> [Assigned task]: Of the records that follow, copy only the lines from the line containing "Definition set_entries (f" to the line containing "Definition set_objects (f", both included, exactly as written.

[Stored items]

━━━━━━━━

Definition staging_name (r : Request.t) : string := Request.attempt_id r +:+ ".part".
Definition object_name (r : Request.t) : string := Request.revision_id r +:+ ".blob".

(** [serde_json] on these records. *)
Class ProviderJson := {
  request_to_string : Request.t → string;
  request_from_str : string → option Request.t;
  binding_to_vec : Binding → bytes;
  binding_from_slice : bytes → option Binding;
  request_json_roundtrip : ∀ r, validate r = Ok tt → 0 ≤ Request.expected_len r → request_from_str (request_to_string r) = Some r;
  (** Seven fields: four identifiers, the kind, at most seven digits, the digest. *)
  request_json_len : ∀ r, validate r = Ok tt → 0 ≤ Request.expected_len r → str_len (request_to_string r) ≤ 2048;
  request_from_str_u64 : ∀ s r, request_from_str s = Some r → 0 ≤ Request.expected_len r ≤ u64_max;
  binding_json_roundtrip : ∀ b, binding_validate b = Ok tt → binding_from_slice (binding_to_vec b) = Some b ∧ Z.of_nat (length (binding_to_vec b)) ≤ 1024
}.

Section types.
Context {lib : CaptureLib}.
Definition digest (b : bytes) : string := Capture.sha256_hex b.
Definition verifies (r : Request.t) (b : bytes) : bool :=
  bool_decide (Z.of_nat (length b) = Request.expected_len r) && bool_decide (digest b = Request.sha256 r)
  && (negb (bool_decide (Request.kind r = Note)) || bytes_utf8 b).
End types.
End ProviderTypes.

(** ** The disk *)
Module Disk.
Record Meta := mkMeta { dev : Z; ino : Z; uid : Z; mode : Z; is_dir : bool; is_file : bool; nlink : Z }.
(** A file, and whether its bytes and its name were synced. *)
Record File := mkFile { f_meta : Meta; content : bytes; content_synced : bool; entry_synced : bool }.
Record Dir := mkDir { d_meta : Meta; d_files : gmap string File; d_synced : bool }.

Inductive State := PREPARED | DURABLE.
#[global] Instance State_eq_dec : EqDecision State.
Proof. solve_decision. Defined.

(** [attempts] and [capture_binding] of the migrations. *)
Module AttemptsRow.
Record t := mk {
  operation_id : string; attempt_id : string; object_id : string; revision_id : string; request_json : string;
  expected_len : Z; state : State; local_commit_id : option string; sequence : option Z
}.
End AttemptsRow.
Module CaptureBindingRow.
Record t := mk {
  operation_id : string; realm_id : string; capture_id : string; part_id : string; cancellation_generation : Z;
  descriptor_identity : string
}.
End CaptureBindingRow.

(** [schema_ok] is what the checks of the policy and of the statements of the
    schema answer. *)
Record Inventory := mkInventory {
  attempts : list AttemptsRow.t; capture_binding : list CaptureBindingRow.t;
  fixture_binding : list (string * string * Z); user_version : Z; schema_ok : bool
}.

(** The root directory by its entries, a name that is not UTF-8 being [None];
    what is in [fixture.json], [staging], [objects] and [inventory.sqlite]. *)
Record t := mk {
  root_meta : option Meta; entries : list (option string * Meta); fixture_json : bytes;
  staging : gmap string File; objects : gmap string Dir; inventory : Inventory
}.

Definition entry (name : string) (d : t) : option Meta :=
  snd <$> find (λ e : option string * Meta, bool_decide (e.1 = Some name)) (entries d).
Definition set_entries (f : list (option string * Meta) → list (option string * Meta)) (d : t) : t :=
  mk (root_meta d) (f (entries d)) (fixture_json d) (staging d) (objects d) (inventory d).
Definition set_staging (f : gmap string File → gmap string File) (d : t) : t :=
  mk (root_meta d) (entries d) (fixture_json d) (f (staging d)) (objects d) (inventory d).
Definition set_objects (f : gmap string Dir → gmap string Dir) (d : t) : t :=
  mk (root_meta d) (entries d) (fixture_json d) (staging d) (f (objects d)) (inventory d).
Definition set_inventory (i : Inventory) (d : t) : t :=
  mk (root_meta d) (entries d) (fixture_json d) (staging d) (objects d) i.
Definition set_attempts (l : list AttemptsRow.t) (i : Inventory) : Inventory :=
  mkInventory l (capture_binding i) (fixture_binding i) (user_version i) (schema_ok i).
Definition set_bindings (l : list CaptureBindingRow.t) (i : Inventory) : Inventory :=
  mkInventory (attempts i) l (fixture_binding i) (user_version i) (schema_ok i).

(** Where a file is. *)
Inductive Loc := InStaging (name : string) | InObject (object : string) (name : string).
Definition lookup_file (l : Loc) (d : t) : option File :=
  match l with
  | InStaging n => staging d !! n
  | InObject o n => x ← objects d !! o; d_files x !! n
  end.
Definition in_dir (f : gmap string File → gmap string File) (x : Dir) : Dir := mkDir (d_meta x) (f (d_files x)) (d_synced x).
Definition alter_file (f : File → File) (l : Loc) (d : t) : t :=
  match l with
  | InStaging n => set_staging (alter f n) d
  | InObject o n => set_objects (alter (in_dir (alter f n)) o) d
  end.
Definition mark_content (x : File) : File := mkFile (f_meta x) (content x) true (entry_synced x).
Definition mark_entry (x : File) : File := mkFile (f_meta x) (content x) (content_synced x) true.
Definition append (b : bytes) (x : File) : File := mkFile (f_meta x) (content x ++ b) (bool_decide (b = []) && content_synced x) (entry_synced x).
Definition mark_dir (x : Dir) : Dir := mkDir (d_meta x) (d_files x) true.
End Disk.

━━━━━━━━

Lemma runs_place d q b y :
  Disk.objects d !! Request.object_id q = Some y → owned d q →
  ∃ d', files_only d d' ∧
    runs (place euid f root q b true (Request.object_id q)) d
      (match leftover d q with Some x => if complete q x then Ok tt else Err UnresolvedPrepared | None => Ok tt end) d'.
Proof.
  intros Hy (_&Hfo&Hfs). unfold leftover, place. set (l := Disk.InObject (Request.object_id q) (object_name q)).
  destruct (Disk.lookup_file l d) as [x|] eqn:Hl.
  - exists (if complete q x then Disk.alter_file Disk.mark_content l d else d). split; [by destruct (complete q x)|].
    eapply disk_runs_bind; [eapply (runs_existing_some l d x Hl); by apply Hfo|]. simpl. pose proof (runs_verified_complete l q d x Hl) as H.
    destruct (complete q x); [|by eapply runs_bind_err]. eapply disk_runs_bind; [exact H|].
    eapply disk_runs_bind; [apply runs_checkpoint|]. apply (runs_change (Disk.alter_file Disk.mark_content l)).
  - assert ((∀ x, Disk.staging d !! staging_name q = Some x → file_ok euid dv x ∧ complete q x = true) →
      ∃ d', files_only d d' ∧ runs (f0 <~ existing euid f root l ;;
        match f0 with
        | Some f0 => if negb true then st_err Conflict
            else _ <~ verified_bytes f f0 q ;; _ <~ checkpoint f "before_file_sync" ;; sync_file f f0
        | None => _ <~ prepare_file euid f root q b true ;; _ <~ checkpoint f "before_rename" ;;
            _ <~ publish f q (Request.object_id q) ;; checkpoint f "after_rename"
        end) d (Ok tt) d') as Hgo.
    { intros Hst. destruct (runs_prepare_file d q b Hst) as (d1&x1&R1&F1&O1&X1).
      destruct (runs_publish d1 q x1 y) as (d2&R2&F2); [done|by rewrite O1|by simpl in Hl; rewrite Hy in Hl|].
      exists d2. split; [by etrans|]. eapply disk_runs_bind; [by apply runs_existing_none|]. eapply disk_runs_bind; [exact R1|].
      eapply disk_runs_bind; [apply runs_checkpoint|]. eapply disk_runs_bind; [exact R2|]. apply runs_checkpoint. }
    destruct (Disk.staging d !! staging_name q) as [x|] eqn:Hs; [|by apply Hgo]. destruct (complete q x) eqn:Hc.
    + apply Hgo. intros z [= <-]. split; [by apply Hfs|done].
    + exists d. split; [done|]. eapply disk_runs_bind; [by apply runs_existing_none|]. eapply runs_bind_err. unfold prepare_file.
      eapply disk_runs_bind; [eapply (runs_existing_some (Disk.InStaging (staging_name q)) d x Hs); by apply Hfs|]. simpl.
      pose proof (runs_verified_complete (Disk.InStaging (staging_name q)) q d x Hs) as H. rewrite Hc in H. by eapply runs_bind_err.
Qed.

━━━━━━━━

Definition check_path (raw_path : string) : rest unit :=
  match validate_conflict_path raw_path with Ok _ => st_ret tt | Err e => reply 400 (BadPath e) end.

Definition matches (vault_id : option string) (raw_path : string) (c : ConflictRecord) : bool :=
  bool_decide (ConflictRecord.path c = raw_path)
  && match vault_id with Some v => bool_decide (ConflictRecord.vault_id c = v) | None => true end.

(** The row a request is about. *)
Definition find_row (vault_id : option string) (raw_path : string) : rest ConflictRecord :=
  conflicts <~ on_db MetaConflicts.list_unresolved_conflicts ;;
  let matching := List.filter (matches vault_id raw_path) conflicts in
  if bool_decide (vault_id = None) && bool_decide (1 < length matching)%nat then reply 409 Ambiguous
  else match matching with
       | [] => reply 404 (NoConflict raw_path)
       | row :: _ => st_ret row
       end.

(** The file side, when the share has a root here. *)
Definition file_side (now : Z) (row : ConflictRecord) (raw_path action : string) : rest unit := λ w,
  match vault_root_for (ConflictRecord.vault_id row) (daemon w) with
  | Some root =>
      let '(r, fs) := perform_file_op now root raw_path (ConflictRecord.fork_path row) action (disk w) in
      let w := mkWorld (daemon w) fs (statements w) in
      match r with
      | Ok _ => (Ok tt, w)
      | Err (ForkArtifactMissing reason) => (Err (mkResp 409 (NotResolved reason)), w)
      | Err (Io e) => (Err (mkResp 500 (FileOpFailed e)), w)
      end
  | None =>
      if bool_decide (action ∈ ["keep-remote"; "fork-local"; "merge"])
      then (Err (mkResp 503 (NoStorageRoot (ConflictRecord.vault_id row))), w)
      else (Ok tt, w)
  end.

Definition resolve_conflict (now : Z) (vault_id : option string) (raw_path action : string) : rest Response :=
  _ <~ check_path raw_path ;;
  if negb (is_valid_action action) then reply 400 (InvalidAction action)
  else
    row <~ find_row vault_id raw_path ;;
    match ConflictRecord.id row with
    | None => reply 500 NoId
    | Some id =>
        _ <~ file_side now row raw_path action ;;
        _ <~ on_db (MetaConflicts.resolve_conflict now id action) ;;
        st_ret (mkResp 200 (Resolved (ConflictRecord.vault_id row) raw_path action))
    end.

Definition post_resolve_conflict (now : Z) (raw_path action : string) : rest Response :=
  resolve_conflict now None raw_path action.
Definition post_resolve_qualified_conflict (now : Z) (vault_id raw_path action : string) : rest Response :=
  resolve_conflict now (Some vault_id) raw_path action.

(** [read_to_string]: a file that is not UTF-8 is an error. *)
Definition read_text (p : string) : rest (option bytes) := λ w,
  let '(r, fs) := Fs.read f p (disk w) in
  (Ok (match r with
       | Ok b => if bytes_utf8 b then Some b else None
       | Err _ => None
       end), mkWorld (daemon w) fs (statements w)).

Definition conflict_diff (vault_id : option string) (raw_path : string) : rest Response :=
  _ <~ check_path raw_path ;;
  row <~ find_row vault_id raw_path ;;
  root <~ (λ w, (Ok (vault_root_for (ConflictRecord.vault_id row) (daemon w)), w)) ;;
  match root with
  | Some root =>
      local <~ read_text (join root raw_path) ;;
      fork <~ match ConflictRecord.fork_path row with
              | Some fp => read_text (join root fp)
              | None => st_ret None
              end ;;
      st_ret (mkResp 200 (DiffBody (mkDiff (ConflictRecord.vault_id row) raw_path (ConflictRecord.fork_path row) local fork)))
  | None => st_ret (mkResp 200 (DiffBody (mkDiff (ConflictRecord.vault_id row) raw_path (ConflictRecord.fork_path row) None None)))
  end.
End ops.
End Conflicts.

━━━━━━━━

> [Solution to this exercise]:
Definition set_entries (f : list (option string * Meta) → list (option string * Meta)) (d : t) : t :=
  mk (root_meta d) (f (entries d)) (fixture_json d) (staging d) (objects d) (inventory d).
Definition set_staging (f : gmap string File → gmap string File) (d : t) : t :=
  mk (root_meta d) (entries d) (fixture_json d) (f (staging d)) (objects d) (inventory d).
Definition set_objects (f : gmap string Dir → gmap string Dir) (d : t) : t :=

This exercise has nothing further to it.